(AIM OF THE TASK)
The answer must consist of each line below that contains the word "MinimalNsBpf", copied in full.

---------- SUPPLIED MATERIAL ----------

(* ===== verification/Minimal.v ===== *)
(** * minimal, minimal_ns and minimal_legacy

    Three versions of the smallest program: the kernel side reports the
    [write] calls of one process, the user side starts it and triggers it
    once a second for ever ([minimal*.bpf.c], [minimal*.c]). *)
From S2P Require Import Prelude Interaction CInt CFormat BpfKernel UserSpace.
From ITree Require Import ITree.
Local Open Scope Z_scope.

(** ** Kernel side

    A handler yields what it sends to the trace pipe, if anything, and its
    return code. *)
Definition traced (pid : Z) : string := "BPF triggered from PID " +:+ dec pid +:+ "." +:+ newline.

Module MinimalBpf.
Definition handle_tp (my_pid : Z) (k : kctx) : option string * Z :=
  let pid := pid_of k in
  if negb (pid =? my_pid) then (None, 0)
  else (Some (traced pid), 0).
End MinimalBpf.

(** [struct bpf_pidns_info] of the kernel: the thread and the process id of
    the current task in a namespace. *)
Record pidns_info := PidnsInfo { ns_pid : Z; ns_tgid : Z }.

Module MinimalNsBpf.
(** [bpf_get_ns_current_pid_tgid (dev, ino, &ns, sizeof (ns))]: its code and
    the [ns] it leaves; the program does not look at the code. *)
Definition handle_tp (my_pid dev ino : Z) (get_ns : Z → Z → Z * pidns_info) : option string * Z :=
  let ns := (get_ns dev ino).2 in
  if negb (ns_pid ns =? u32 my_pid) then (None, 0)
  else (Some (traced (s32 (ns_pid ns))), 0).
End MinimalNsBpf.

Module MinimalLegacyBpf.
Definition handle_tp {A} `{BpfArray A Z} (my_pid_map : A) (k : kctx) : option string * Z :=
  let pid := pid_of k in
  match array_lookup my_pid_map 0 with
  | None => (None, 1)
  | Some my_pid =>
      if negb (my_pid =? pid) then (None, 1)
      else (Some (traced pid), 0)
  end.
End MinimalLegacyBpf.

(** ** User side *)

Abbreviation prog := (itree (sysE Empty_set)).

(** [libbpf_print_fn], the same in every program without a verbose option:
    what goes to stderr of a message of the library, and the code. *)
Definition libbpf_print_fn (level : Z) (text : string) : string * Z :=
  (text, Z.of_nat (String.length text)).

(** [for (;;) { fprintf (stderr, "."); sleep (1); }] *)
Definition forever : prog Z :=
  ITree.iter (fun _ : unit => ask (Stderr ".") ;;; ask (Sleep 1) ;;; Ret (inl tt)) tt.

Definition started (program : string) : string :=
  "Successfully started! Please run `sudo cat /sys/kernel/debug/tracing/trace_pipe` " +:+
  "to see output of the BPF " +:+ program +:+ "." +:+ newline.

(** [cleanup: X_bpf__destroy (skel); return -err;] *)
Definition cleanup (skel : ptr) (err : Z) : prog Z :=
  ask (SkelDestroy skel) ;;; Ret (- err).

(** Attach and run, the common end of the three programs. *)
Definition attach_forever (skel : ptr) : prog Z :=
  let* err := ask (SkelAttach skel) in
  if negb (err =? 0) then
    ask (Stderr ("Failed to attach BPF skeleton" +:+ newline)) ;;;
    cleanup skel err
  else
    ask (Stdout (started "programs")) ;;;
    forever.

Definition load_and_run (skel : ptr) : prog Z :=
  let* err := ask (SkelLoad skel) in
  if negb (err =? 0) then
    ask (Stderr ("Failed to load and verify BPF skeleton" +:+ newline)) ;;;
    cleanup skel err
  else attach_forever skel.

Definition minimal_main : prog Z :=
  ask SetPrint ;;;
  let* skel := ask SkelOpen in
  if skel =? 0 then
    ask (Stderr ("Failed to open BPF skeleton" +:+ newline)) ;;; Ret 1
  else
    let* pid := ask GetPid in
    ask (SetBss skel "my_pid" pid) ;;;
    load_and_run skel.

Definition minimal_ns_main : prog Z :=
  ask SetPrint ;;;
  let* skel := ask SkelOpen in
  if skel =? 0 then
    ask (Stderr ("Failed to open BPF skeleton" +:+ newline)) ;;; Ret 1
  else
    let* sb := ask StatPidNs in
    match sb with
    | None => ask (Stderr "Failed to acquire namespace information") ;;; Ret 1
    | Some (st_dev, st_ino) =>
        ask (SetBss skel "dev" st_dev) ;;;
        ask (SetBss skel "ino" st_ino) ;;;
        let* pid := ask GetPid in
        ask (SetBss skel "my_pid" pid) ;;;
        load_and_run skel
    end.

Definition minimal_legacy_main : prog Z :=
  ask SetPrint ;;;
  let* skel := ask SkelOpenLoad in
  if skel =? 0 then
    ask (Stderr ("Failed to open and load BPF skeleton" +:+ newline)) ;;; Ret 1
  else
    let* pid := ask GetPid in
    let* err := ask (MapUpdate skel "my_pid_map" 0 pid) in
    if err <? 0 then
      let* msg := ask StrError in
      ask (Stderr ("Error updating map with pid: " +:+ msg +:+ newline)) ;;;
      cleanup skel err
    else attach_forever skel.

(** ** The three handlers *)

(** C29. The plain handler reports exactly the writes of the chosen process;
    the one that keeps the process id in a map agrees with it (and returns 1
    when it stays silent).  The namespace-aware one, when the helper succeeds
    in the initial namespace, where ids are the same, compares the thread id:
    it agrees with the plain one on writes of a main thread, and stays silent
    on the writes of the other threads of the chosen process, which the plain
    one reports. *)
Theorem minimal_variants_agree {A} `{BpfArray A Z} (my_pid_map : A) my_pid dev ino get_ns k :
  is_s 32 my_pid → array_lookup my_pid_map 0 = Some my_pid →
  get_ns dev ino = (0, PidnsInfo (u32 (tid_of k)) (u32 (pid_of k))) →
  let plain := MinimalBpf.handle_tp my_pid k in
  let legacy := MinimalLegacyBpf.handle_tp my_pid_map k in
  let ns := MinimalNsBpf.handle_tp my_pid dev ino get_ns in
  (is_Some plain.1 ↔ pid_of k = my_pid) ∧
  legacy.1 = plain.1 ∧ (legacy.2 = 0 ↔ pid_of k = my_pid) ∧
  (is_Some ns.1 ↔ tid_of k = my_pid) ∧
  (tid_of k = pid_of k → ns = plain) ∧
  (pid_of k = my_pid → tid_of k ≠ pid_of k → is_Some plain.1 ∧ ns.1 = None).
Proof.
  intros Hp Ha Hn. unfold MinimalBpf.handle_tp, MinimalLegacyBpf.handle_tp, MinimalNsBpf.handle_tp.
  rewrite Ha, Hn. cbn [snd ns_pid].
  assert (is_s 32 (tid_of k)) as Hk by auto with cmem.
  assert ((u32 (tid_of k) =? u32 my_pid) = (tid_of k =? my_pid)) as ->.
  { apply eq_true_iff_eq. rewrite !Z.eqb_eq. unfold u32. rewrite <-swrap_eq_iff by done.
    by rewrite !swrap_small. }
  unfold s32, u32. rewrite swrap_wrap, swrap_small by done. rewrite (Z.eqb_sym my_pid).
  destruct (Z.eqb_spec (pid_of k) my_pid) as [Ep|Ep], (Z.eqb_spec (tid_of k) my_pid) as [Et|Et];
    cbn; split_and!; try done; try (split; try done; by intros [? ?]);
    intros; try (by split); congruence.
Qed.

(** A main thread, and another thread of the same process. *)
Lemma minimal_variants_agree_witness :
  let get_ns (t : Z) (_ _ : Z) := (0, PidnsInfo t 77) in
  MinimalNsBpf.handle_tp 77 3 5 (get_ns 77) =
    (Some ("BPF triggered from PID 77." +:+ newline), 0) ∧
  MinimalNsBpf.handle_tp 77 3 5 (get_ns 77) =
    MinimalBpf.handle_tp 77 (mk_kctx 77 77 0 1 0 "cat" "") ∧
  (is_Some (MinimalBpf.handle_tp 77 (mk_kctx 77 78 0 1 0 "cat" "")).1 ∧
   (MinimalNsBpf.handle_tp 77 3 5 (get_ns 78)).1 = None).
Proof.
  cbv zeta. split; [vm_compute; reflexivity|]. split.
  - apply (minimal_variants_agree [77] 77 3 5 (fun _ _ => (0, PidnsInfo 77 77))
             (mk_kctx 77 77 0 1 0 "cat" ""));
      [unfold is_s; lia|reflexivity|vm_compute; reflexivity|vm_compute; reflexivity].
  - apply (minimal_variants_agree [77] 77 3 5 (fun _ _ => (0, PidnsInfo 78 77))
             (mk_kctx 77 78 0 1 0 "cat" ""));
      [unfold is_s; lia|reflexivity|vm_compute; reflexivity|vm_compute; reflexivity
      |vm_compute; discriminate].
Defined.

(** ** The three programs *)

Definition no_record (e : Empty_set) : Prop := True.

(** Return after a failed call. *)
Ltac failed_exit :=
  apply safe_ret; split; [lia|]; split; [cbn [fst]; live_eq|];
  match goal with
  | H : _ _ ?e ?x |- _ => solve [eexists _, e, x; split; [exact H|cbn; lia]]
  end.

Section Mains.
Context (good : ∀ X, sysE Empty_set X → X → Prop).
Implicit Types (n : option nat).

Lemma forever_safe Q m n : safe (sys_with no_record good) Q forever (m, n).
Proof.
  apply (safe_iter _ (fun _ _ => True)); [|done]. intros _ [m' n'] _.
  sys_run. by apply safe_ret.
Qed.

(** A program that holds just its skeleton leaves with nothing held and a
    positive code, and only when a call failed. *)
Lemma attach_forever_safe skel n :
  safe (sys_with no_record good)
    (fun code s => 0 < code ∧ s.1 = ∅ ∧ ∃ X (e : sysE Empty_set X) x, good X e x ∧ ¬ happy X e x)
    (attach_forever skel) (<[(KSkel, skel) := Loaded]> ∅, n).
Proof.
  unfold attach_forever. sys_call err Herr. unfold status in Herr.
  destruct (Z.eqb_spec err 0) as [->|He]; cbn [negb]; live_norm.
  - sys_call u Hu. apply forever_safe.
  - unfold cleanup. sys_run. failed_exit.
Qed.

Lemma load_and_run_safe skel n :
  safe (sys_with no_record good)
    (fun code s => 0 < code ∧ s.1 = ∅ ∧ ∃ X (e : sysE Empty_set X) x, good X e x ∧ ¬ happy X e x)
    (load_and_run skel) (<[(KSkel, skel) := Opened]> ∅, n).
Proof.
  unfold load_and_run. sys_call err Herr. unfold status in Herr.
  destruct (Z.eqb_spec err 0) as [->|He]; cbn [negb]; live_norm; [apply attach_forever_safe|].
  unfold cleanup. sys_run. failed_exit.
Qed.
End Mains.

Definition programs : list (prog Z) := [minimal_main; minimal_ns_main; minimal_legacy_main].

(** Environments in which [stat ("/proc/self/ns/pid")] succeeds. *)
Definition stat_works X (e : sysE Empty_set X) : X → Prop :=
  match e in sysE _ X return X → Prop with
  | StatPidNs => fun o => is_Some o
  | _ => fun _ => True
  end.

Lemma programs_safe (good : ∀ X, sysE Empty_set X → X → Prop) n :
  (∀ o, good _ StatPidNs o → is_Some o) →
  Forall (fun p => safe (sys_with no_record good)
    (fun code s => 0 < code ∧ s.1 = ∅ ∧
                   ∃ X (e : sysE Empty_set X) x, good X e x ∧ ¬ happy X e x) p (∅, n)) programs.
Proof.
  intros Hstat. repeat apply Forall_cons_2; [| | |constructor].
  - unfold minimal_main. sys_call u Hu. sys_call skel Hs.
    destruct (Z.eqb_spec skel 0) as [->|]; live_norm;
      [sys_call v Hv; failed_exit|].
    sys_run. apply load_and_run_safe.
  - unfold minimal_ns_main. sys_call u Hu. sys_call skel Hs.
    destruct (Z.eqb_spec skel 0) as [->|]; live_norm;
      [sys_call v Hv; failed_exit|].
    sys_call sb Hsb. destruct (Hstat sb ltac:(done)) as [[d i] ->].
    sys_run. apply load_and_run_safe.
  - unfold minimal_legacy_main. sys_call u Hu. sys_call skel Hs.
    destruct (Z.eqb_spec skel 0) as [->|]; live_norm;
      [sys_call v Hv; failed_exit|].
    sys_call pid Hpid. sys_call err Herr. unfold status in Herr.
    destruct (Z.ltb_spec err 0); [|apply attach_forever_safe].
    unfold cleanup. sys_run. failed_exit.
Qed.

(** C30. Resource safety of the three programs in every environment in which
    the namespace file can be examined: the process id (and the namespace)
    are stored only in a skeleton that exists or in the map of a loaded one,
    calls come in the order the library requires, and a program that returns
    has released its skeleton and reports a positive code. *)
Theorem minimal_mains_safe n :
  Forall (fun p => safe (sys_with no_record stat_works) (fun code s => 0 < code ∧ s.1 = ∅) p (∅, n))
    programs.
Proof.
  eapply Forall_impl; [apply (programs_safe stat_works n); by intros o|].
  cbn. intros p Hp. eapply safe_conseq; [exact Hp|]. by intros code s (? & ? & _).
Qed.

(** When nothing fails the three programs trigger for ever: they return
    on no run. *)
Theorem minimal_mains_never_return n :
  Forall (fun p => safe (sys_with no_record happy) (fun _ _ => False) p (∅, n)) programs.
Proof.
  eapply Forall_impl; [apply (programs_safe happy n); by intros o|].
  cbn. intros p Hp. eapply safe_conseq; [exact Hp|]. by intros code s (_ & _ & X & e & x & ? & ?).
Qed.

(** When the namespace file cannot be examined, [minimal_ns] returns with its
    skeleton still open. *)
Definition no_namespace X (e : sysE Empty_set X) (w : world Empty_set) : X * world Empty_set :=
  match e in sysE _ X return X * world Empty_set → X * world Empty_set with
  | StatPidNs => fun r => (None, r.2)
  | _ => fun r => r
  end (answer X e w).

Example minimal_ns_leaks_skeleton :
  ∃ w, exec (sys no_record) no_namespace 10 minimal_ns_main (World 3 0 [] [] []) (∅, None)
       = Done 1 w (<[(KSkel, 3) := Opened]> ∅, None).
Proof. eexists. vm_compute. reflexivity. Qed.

----------
---------- SUPPLIED MATERIAL ----------

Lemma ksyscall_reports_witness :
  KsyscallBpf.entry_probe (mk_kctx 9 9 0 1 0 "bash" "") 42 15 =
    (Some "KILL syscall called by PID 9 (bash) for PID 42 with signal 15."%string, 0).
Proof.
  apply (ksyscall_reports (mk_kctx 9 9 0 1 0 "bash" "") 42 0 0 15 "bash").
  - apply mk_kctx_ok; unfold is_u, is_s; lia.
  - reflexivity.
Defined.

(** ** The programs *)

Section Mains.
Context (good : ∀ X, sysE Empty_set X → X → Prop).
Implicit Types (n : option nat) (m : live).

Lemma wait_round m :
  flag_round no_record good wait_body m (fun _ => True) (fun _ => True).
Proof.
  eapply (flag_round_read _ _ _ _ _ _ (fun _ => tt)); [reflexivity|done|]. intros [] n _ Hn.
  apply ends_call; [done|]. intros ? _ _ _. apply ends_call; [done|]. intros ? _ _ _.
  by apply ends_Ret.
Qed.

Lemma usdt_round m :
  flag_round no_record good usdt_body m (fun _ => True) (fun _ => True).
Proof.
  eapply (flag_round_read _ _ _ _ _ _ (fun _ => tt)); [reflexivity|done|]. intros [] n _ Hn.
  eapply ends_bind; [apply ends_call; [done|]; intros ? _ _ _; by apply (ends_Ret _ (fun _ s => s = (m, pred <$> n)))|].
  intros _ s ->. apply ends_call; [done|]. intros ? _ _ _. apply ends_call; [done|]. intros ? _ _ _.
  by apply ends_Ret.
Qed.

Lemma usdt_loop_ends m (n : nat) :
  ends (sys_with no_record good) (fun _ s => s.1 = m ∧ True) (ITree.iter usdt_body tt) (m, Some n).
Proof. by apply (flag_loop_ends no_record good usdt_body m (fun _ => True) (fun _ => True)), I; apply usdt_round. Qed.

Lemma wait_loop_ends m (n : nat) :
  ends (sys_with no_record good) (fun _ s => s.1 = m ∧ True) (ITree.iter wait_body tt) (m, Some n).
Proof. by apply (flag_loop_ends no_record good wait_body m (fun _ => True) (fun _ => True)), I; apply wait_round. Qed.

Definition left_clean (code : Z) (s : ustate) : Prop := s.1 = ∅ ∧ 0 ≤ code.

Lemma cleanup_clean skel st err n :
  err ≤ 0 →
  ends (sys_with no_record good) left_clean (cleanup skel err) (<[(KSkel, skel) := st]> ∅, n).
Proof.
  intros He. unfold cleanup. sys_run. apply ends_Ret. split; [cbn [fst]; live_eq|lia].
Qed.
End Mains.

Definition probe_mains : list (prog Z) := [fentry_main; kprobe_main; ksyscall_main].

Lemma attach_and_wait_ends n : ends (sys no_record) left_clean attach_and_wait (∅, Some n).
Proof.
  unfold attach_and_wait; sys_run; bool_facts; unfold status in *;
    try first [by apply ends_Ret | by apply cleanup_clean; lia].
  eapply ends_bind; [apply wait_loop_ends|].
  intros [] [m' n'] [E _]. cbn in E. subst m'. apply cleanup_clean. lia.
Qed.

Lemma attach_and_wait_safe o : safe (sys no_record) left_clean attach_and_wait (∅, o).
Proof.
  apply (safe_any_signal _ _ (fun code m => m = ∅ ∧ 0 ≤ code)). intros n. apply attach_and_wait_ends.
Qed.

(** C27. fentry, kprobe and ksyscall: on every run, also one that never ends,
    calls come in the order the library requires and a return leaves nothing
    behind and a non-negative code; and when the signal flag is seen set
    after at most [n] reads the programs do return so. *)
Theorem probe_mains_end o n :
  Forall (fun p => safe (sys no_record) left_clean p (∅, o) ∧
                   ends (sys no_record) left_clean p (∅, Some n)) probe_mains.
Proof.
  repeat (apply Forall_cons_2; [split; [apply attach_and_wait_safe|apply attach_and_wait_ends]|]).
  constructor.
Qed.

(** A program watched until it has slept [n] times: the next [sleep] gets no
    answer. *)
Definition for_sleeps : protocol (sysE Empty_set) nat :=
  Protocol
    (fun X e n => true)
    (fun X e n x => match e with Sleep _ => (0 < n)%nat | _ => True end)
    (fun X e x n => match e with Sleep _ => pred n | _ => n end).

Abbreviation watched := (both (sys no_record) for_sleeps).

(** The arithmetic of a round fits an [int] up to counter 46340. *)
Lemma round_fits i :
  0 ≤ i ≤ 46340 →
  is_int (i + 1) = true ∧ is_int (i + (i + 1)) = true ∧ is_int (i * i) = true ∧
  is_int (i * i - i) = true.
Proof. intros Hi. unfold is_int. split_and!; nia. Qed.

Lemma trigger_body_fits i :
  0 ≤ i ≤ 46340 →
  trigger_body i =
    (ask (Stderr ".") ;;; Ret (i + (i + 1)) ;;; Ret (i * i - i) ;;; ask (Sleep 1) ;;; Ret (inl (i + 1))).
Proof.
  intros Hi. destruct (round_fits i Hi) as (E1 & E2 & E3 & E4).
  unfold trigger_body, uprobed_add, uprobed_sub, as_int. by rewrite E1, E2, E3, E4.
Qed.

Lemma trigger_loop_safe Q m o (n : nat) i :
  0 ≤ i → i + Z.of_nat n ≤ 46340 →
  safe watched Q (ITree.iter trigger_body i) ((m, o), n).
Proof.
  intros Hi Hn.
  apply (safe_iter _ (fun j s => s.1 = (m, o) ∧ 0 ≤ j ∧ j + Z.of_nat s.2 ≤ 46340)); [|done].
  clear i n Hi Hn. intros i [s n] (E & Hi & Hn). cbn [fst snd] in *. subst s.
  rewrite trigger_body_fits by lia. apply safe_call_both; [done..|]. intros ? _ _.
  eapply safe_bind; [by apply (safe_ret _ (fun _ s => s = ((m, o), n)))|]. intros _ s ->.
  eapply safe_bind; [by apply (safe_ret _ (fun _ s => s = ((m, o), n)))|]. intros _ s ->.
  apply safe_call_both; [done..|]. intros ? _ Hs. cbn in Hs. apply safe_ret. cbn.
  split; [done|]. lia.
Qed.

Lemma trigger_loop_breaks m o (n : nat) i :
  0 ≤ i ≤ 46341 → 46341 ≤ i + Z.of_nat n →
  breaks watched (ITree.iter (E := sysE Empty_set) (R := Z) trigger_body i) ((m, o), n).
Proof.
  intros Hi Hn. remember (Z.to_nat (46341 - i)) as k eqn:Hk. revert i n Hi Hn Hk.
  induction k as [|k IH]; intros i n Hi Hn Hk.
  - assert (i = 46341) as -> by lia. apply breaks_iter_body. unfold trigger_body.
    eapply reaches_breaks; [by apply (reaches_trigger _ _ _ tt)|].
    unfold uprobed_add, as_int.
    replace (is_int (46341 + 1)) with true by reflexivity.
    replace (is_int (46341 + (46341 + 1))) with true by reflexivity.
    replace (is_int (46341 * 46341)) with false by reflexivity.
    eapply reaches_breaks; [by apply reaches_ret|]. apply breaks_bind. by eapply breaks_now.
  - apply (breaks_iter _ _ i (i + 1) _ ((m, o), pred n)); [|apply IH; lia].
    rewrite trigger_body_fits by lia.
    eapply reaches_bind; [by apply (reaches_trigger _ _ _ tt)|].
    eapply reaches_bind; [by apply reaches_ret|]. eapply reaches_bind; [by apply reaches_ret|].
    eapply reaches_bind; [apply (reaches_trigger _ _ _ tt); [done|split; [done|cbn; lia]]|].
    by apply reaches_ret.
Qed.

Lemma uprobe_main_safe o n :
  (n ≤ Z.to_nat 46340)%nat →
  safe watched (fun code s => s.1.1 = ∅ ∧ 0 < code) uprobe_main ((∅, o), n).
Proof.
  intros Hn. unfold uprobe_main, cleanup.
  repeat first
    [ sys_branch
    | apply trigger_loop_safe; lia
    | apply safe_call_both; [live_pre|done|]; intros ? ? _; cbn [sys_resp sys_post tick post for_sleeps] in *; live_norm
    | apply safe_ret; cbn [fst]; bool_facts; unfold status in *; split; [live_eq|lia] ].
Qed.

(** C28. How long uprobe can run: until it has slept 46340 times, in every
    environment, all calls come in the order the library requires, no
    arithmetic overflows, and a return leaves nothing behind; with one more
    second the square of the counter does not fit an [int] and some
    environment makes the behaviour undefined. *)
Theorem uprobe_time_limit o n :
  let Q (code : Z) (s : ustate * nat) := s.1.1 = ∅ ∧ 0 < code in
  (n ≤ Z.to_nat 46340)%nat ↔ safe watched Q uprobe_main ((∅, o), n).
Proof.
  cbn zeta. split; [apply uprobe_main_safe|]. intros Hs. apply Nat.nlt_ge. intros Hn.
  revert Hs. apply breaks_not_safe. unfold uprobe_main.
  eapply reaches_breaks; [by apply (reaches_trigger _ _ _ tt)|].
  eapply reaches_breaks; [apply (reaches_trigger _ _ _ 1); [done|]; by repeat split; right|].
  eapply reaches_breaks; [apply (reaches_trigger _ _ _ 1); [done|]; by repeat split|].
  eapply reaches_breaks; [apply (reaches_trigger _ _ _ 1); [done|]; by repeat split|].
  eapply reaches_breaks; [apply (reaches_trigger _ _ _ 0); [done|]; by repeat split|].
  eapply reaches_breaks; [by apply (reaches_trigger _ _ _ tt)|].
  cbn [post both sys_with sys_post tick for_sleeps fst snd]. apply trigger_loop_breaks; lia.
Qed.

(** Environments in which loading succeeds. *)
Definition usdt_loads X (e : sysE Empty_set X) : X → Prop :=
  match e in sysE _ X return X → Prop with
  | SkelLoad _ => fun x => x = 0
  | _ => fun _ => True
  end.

----------

(SOLVED EXERCISE)
Module MinimalNsBpf.
End MinimalNsBpf.
  let ns := MinimalNsBpf.handle_tp my_pid dev ino get_ns in
  intros Hp Ha Hn. unfold MinimalBpf.handle_tp, MinimalLegacyBpf.handle_tp, MinimalNsBpf.handle_tp.
  MinimalNsBpf.handle_tp 77 3 5 (get_ns 77) =
  MinimalNsBpf.handle_tp 77 3 5 (get_ns 77) =
   (MinimalNsBpf.handle_tp 77 3 5 (get_ns 78)).1 = None).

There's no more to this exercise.